The results were posted on the Colorado Oil and Gas Conservation Commission website Wednesday.
In a guest commentary in the Denver Post this month, former state Sen. Mike Kopp, now president and CEO of the business alliance Colorado Concern, noted that the compliance rate for pipelines was 99.6 percent and those that didn’t pass were either repaired or sealed off.
It wasn’t immediately clear if a test failure means with certainty that the line is leaking or if it might indicate some other problem. Officials didn’t immediately respond to an email seeking clarification.
Regulators said the status of another 13,000 pipelines remains unclear, and officials are working with energy companies to get more information.
More than 107,000 pipelines either passed the test or were out of service and sealed.
The state ordered tests on pipelines within 1,000 feet (300 meters) of occupied buildings after the fatal explosion in April.
State Sen.
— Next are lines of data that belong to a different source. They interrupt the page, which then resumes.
(** * create_results_and_steps.py: results, steps and status aggregation

    A shallow embedding of the SystemLink TestMonitor example
    [Python Examples/TestMonitor/CreateResultsAndSteps/create_results_and_steps.py]
    and the properties of its result/step hierarchy.

    Conventions of the embedding.
    - Python dicts with a fixed key set are records; a key whose value may be
      [None] is an [option].
    - Python floats are idealised as exact rationals ([Q]): the arithmetic of
      [measure_power] and the limit comparison are the exact ones, rounding is
      not modelled.
    - The global random generator, the remote store and standard output are
      the components of an explicit [World]; every function of the script
      that touches one of them lives in the monad [M] (state plus
      exceptions). *)

From Stdlib Require Import List String Bool Arith ZArith QArith Lia Lqa.
Import ListNotations.

Local Close Scope Q_scope.
Local Open Scope string_scope.
Local Open Scope list_scope.

(** ** Wire records *)

(** Identities handed out by the store. *)
Definition Id := nat.

(** [{"statusType": ..., "statusName": ...}] *)
Record Status := mkStatus {
  statusType : string;
  statusName : string
}.

(** [{"name": ..., "value": ...}], an input or output of a step. *)
Record NamedValue := mkNamedValue {
  nv_name : string;
  nv_value : Q
}.

(** One entry of a step's ["parameters"] list.  [str(...)] of the numbers is
    not rendered: the field keeps the number. *)
Record Measurement := mkMeasurement {
  p_name : string;
  p_status : string;
  p_measurement : Q;
  p_units : string;
  p_nominalValue : option Q;
  p_lowLimit : Q;
  p_highLimit : Q;
  p_comparisonType : string
}.

(** [{"text": ..., "parameters": [...]}] *)
Record StepData := mkStepData {
  text : string;
  parameters : list Measurement
}.

Record Step := mkStep {
  stepId : option Id;
  parentId : option Id;
  resultId : option Id;
  children : option (list Id);
  data : option StepData;
  dataModel : string;
  name : string;
  startedAt : option string;
  status : Status;
  stepType : string;
  totalTimeInSeconds : Q;
  inputs : option (list NamedValue);
  outputs : option (list NamedValue)
}.

(** The result dict of [main]; ["id"] is absent before the store assigns it. *)
Record Result := mkResult {
  r_id : option Id;
  programName : string;
  r_status : Status;
  systemId : option string;
  hostName : option string;
  properties : option (list (string * string));
  serialNumber : string;
  operator : string;
  partNumber : string;
  fileIds : option (list string);
  r_startedAt : string;
  r_totalTimeInSeconds : Q
}.

(** In-place assignments [step[key] = value]. *)
Definition set_stepId (v : option Id) (s : Step) : Step :=
  mkStep v (parentId s) (resultId s) (children s) (data s) (dataModel s)
         (name s) (startedAt s) (status s) (stepType s)
         (totalTimeInSeconds s) (inputs s) (outputs s).

Definition set_parentId (v : option Id) (s : Step) : Step :=
  mkStep (stepId s) v (resultId s) (children s) (data s) (dataModel s)
         (name s) (startedAt s) (status s) (stepType s)
         (totalTimeInSeconds s) (inputs s) (outputs s).

Definition set_resultId (v : option Id) (s : Step) : Step :=
  mkStep (stepId s) (parentId s) v (children s) (data s) (dataModel s)
         (name s) (startedAt s) (status s) (stepType s)
         (totalTimeInSeconds s) (inputs s) (outputs s).

Definition set_status (v : Status) (s : Step) : Step :=
  mkStep (stepId s) (parentId s) (resultId s) (children s) (data s)
         (dataModel s) (name s) (startedAt s) v (stepType s)
         (totalTimeInSeconds s) (inputs s) (outputs s).

Definition set_r_id (v : option Id) (r : Result) : Result :=
  mkResult v (programName r) (r_status r) (systemId r) (hostName r)
           (properties r) (serialNumber r) (operator r) (partNumber r)
           (fileIds r) (r_startedAt r) (r_totalTimeInSeconds r).

(** The three status dicts the script writes. *)
Definition RUNNING : Status := mkStatus "RUNNING" "Running".
Definition PASSED : Status := mkStatus "PASSED" "Passed".
Definition FAILED : Status := mkStatus "FAILED" "Failed".

(** ** The world: random generator, remote store, standard output *)

(** One call of the store client, with what was sent and what came back
    ([None]: the store rejected the payload). *)
Inductive Exchange :=
| CreateResults (sent : list Result) (reply : option (list Result))
| UpdateResults (sent : list Result) (reply : option (list Result))
| CreateSteps (sent : list Step) (reply : option (list Step))
| UpdateSteps (sent : list Step) (reply : option (list Step)).

Record World := mkWorld {
  uniform_draws : nat -> Q;   (* the values [random.uniform(0, 1)] returns, in order *)
  drawn : nat;                (* how many of them were consumed *)
  next_id : Id;               (* the next identity the store assigns *)
  exchanges : list Exchange;  (* the store calls made so far, oldest first *)
  printed : list string       (* lines written by [print], oldest first *)
}.

Inductive Outcome (A : Type) :=
| Returns (a : A)
| Raises (e : string).
Arguments Returns {A} a.
Arguments Raises {A} e.

(** Computations of the script: they read and change the world and either
    return a value or raise; the world survives an exception. *)
Definition M (A : Type) : Type := World -> Outcome A * World.

Definition ret {A} (a : A) : M A := fun w => (Returns a, w).

Definition bind {A B} (m : M A) (k : A -> M B) : M B :=
  fun w =>
    match m w with
    | (Returns a, w') => k a w'
    | (Raises e, w') => (Raises e, w')
    end.

Definition raise {A} (e : string) : M A := fun w => (Raises e, w).

Notation "x <- m ;; k" := (bind m (fun x => k))
  (at level 61, m at next level, right associativity).
Notation "' pat <- m ;; k" := (bind m (fun x => match x with pat => k end))
  (at level 61, pat pattern, m at next level, right associativity).

(** [xs[0]] *)
Definition first {A} (xs : list A) : M A :=
  match xs with
  | x :: _ => ret x
  | [] => raise "IndexError"
  end.

(** [for x in xs: s = body(x, s)] *)
Fixpoint for_each {A S} (xs : list A) (body : A -> S -> M S) (s : S) : M S :=
  match xs with
  | [] => ret s
  | x :: rest => s' <- body x s ;; for_each rest body s'
  end.

(** [range(lo, hi)] *)
Definition range (lo hi : Z) : list Z :=
  map (fun i => (lo + Z.of_nat i)%Z) (seq 0 (Z.to_nat (hi - lo))).

(** [random.uniform(0, 1)]: the next value of the generator. *)
Definition random_uniform_0_1 : M Q :=
  fun w =>
    (Returns (uniform_draws w (drawn w)),
     mkWorld (uniform_draws w) (S (drawn w)) (next_id w) (exchanges w)
             (printed w)).

Definition print (line : string) : M unit :=
  fun w =>
    (Returns tt,
     mkWorld (uniform_draws w) (drawn w) (next_id w) (exchanges w)
             (printed w ++ [line])).

(** ** The store client *)

Module test_data_manager_client.

(** The identities a create call assigns, one per submitted record. *)
Fixpoint assign_result_ids (n : Id) (results : list Result) : list Result :=
  match results with
  | [] => []
  | r :: rest => set_r_id (Some n) r :: assign_result_ids (S n) rest
  end.

Fixpoint assign_step_ids (n : Id) (steps : list Step) : list Step :=
  match steps with
  | [] => []
  | s :: rest => set_stepId (Some n) s :: assign_step_ids (S n) rest
  end.

Definition is_set {A} (o : option A) : bool :=
  match o with Some _ => true | None => false end.

(** The store answers a call: the exchange is recorded, [n] identities are
    used up. *)
Definition answered (w : World) (e : Exchange) (n : nat) : World :=
  mkWorld (uniform_draws w) (drawn w) (next_id w + n) (exchanges w ++ [e])
          (printed w).

(** Modelled from the spec: the module [test_data_manager_client] (the Result
    Store Client of the spec, section 6) is not part of the sources.
    [createResults] assigns identities; the submitted results must be in the
    running state, whose wire literal is ["RUNNING"].  The reply is the list
    under the key ["results"]. *)
Definition create_results (results : list Result) : M (list Result) :=
  fun w =>
    if forallb (fun r => statusType (r_status r) =? "RUNNING") results then
      let reply := assign_result_ids (next_id w) results in
      (Returns reply,
       answered w (CreateResults results (Some reply)) (List.length results))
    else
      (Raises "rejected", answered w (CreateResults results None) 0).

(** Modelled from the spec: [updateResults] requires [id] set, any field may
    change; the reply carries the results as the store now holds them, that
    is, as submitted. *)
Definition update_results (results : list Result) : M (list Result) :=
  fun w =>
    if forallb (fun r => is_set (r_id r)) results then
      (Returns results, answered w (UpdateResults results (Some results)) 0)
    else
      (Raises "rejected", answered w (UpdateResults results None) 0).

(** Modelled from the spec: [createSteps] assigns identities; [resultId] is
    required, [parentId] is nullable. *)
Definition create_steps (steps : list Step) : M (list Step) :=
  fun w =>
    if forallb (fun s => is_set (resultId s)) steps then
      let reply := assign_step_ids (next_id w) steps in
      (Returns reply,
       answered w (CreateSteps steps (Some reply)) (List.length steps))
    else
      (Raises "rejected", answered w (CreateSteps steps None) 0).

(** Modelled from the spec: [updateSteps] requires [stepId] set; the reply
    carries the steps as the store now holds them, that is, as submitted. *)
Definition update_steps (steps : list Step) : M (list Step) :=
  fun w =>
    if forallb (fun s => is_set (stepId s)) steps then
      (Returns steps, answered w (UpdateSteps steps (Some steps)) 0)
    else
      (Raises "rejected", answered w (UpdateSteps steps None) 0).

End test_data_manager_client.

(** ** The script *)

(** [measure_power(current, voltage)]: the power with a random current loss
    and a random voltage loss, and the input and output lists. *)
Definition measure_power (current voltage : Q)
  : M (Q * list NamedValue * list NamedValue) :=
  u1 <- random_uniform_0_1 ;;
  u2 <- random_uniform_0_1 ;;
  let current_loss := (1 - u1 * (1 # 4))%Q in
  let voltage_loss := (1 - u2 * (1 # 4))%Q in
  let power := (current * current_loss * voltage * voltage_loss)%Q in
  let inputs := [mkNamedValue "current" current;
                 mkNamedValue "voltage" voltage] in
  let outputs := [mkNamedValue "power" power] in
  ret (power, inputs, outputs).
Matt Jones, the Senate deputy Democratic Leader for conservation, clean Energy, and climate change, issued a statement Thursday afternoon.
“This situation would be just as ‘safe’ if the regulators found there are 430 caches of dynamite next to buildings with people in them,” he said. “As we saw in Firestone, these oil and gas operations can be highly explosive and very dangerous. This is yet another example showing that these oil and gas pipelines have no business being near our children’s schools or our communities’ homes.”
(Editor’s note: This story was updated to include a statement from Jones and add context to the headline.)